• **What needs to be done**:
Pull every line from the records that has the word "followed" in it.

• **Supplied entries**:
Lemma empty_name_reads_unset_witness :
  let w := fresh_session unit None 0 [] in
  let w' := execState (calls unit counter_uuid
                             [GetUserData; LookupWeather "Oslo"; GetUserInfo])
                      (execState (set_user_info unit counter_uuid "" 41) w) in
  evalState (set_user_info unit counter_uuid "" 41) w
    = UserInfo.mk (counter_uuid (uuid_calls w)) "" (Some 41%Z)
  /\ evalState (set_user_data unit counter_uuid "" 41) w =
       (if (Z.abs 41 <? int_str_bound)%Z
        then Returns ("Okay, now I will remember your name is  and you are "
                      ++ decimal 41 ++ " year old.")
        else Raises ValueError)
  /\ execState (set_user_data unit counter_uuid "" 41) w
     = execState (set_user_info unit counter_uuid "" 41) w
  /\ evalState (get_user_info unit counter_uuid) w' = None
  /\ evalState (get_user_data unit counter_uuid) w' =
       Returns "I don't know your name. Please introduce your name and your age".
Proof.
  apply (empty_name_reads_unset unit counter_uuid 41 (fresh_session unit None 0 [])
           [GetUserData; LookupWeather "Oslo"; GetUserInfo]).
  repeat constructor.
Defined.

Lemma get_after_history_witness :
  let os := [SetUserData "Ann" 30; GetUserData; SetUserInfo "Bea" 0;
             LookupWeather "Oslo"; GetUserInfo] in
  let w := fresh_session unit None 0 [] in
  let w' := execState (calls unit counter_uuid os) w in
  userdata w' = UserData.mk (UserData.ctx (userdata w)) "Bea" (Some 0%Z)
  /\ evalState (get_user_info unit counter_uuid) w' =
     if truthy "Bea"
     then Some (UserInfo.mk (counter_uuid (uuid_calls w')) "Bea" (Some 0%Z))
     else None.
Proof.
  apply (get_after_history unit counter_uuid
           [SetUserData "Ann" 30; GetUserData; SetUserInfo "Bea" 0;
            LookupWeather "Oslo"; GetUserInfo]
           "Bea" 0 (fresh_session unit None 0 [])).
  reflexivity.
Defined.

Lemma set_user_data_then_get_user_data_witness :
  evalState (_ <- set_user_data unit counter_uuid "Ann" (-3) ;;
             get_user_data unit counter_uuid)
            (fresh_session unit None 0 [])
  = Returns ("Your name: " ++ "Ann" ++ " and your age: " ++ decimal (-3)).
Proof.
  apply (set_user_data_then_get_user_data unit counter_uuid "Ann" (-3)
           (fresh_session unit None 0 [])).
  - discriminate.
  - apply few_digits_fit. reflexivity.
Defined.
(** * nuan-utils: numeral formatting, decimal-safe arithmetic, coordinate transforms

    A shallow embedding of the pure functions of [amount.ts], [math.ts] and
    [coordtransform.ts], with the properties their specification states.

    - JavaScript numbers are IEEE-754 binary64 values: Rocq's primitive floats.
    - JavaScript strings are [string]s; the Chinese numerals are written as
      UTF-8 literals, so one character of the source is three bytes here and
      concatenation, prefix tests and splitting on ASCII separators agree
      with the source.
    - [Number.prototype.toString], [Math.round], [Math.floor], [%] and
      [Math.pow(10, n)] are host functions; module [JS] defines them from
      ECMA-262.
    - [Math.sin], [Math.cos] and [Math.atan2] are left to the implementation
      by ECMA-262: they are parameters of the coordinate transforms.  Where
      a transform is followed in binary64, the error of [+], [-], [*] and
      [Math.sqrt] is proved from the specification of the primitive floats
      and the three functions are taken within 1e-12 of the real ones. *)

From Stdlib Require Import ZArith List Bool String Ascii Floats Lia.
From Stdlib Require Import Reals Lra Psatz.
From Stdlib Require Uint63.
Import ListNotations.

Set Warnings "-inexact-float".
#[local] Open Scope string_scope.
#[local] Open Scope Z_scope.

(* ================================================================== *)
(** * The host: ECMAScript numbers and strings *)
(* ================================================================== *)

Module JS.

Definition number := float.

(** ** Strings *)

(** [s.split(sep)] for a non-empty separator.  [skip] counts the characters
    of a separator that has just been matched and is still to be dropped. *)
Fixpoint splitAux (sep s : string) (skip : nat) (cur : string) : list string :=
  match s with
  | EmptyString => [cur]
  | String c s' =>
      match skip with
      | S k => splitAux sep s' k cur
      | O => if String.prefix sep s
             then cur :: splitAux sep s' (String.length sep - 1) EmptyString
             else splitAux sep s' O (cur ++ String c EmptyString)
      end
  end.

Definition split (sep s : string) : list string := splitAux sep s O EmptyString.

(** [s.indexOf(pat)], [-1] when [pat] does not occur. *)
Fixpoint indexOfFrom (pat s : string) (i : Z) : Z :=
  if String.prefix pat s then i
  else match s with
       | EmptyString => -1
       | String _ s' => indexOfFrom pat s' (i + 1)
       end.

Definition indexOf (pat s : string) : Z := indexOfFrom pat s 0.

(** Whether [pat] occurs in [s]. *)
Fixpoint occurs (pat s : string) : bool :=
  if String.prefix pat s then true
  else match s with
       | EmptyString => false
       | String _ s' => occurs pat s'
       end.

(** A string is truthy when it is not empty. *)
Definition truthy (s : string) : bool :=
  match s with EmptyString => false | _ => true end.

(** [s.split('')]: the characters of [s]. *)
Definition chars (s : string) : list ascii := list_ascii_of_string s.

(** [arr[i] || ''] and [arr[i]] on an array of strings; an index out of
    range reads [undefined], which concatenates as ["undefined"]. *)
Definition undefinedText : string := "undefined".

Definition at_ (arr : list string) (i : nat) : string := nth i arr undefinedText.

Definition atOrEmpty (arr : list string) (i : nat) : string := nth i arr EmptyString.

(** [parseInt(c, 10)] of a one-character string: [None] is [NaN]. *)
Definition parseDigit (c : ascii) : option nat :=
  let n := nat_of_ascii c in
  if (48 <=? n)%nat && (n <=? 57)%nat then Some (n - 48)%nat else None.

(** [parseInt(s, 10)] restricted to what the sources pass it, an unsigned
    run of digits possibly followed by other characters: the value of the
    longest digit prefix, [None] ([NaN]) when there is none. *)
Fixpoint parseIntAux (s : string) (acc : option nat) : option nat :=
  match s with
  | EmptyString => acc
  | String c s' =>
      match parseDigit c with
      | Some d => parseIntAux s' (Some (10 * match acc with Some a => a | None => 0 end + d)%nat)
      | None => acc
      end
  end.

Definition parseInt (s : string) : option nat := parseIntAux s None.

(** ** Number.prototype.toString (radix 10), ECMA-262 6.1.6.1.20 *)

(** Decimal digits of a non-negative integer, most significant first. *)
Fixpoint digitsAux (fuel : nat) (z : Z) (acc : list Z) : list Z :=
  match fuel with
  | O => z mod 10 :: acc
  | S f => if z <? 10 then z mod 10 :: acc
           else digitsAux f (z / 10) (z mod 10 :: acc)
  end.

Definition digitsOf (z : Z) : list Z := digitsAux (Z.to_nat (Z.log2 z)) z [].

Definition digitChar (d : Z) : ascii := ascii_of_nat (48 + Z.to_nat d).

Fixpoint digitString (ds : list Z) : string :=
  match ds with
  | [] => EmptyString
  | d :: r => String (digitChar d) (digitString r)
  end.

Fixpoint stripZerosRev (ds : list Z) : list Z :=
  match ds with
  | 0 :: r => stripZerosRev r
  | _ => ds
  end.

Definition stripTrailingZeros (ds : list Z) : list Z :=
  rev (stripZerosRev (rev ds)).

Definition zeros (n : Z) : list Z := repeat 0 (Z.to_nat n).

(** The reals that round to the binary64 value [m * 2^e], as fractions over
    the common denominator [ivDen]: the interval between the midpoints to
    the two neighbouring values, closed exactly when [m] is even. *)
Record interval := {
  ivLow : Z; ivVal : Z; ivHigh : Z; ivDen : Z; ivClosed : bool }.

Definition roundingInterval (m e : Z) : interval :=
  let U := if 0 <=? e then 2 ^ e else 1 in
  let Den := if 0 <=? e then 4 else 4 * 2 ^ (- e) in
  let v := 4 * m * U in
  let lowGap := if (m =? 2 ^ 52) && (-1074 <? e) then U else 2 * U in
  {| ivLow := v - lowGap; ivVal := v; ivHigh := v + 2 * U;
     ivDen := Den; ivClosed := Z.even m |}.

(** The decimal [s * 10^t] as a fraction. *)
Definition decNum (s t : Z) : Z := if 0 <=? t then s * 10 ^ t else s.
Definition decDen (t : Z) : Z := if 0 <=? t then 1 else 10 ^ (- t).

• **Completed exercise**:
      a transform is followed in binary64, the error of [+], [-], [*] and
    run of digits possibly followed by other characters: the value of the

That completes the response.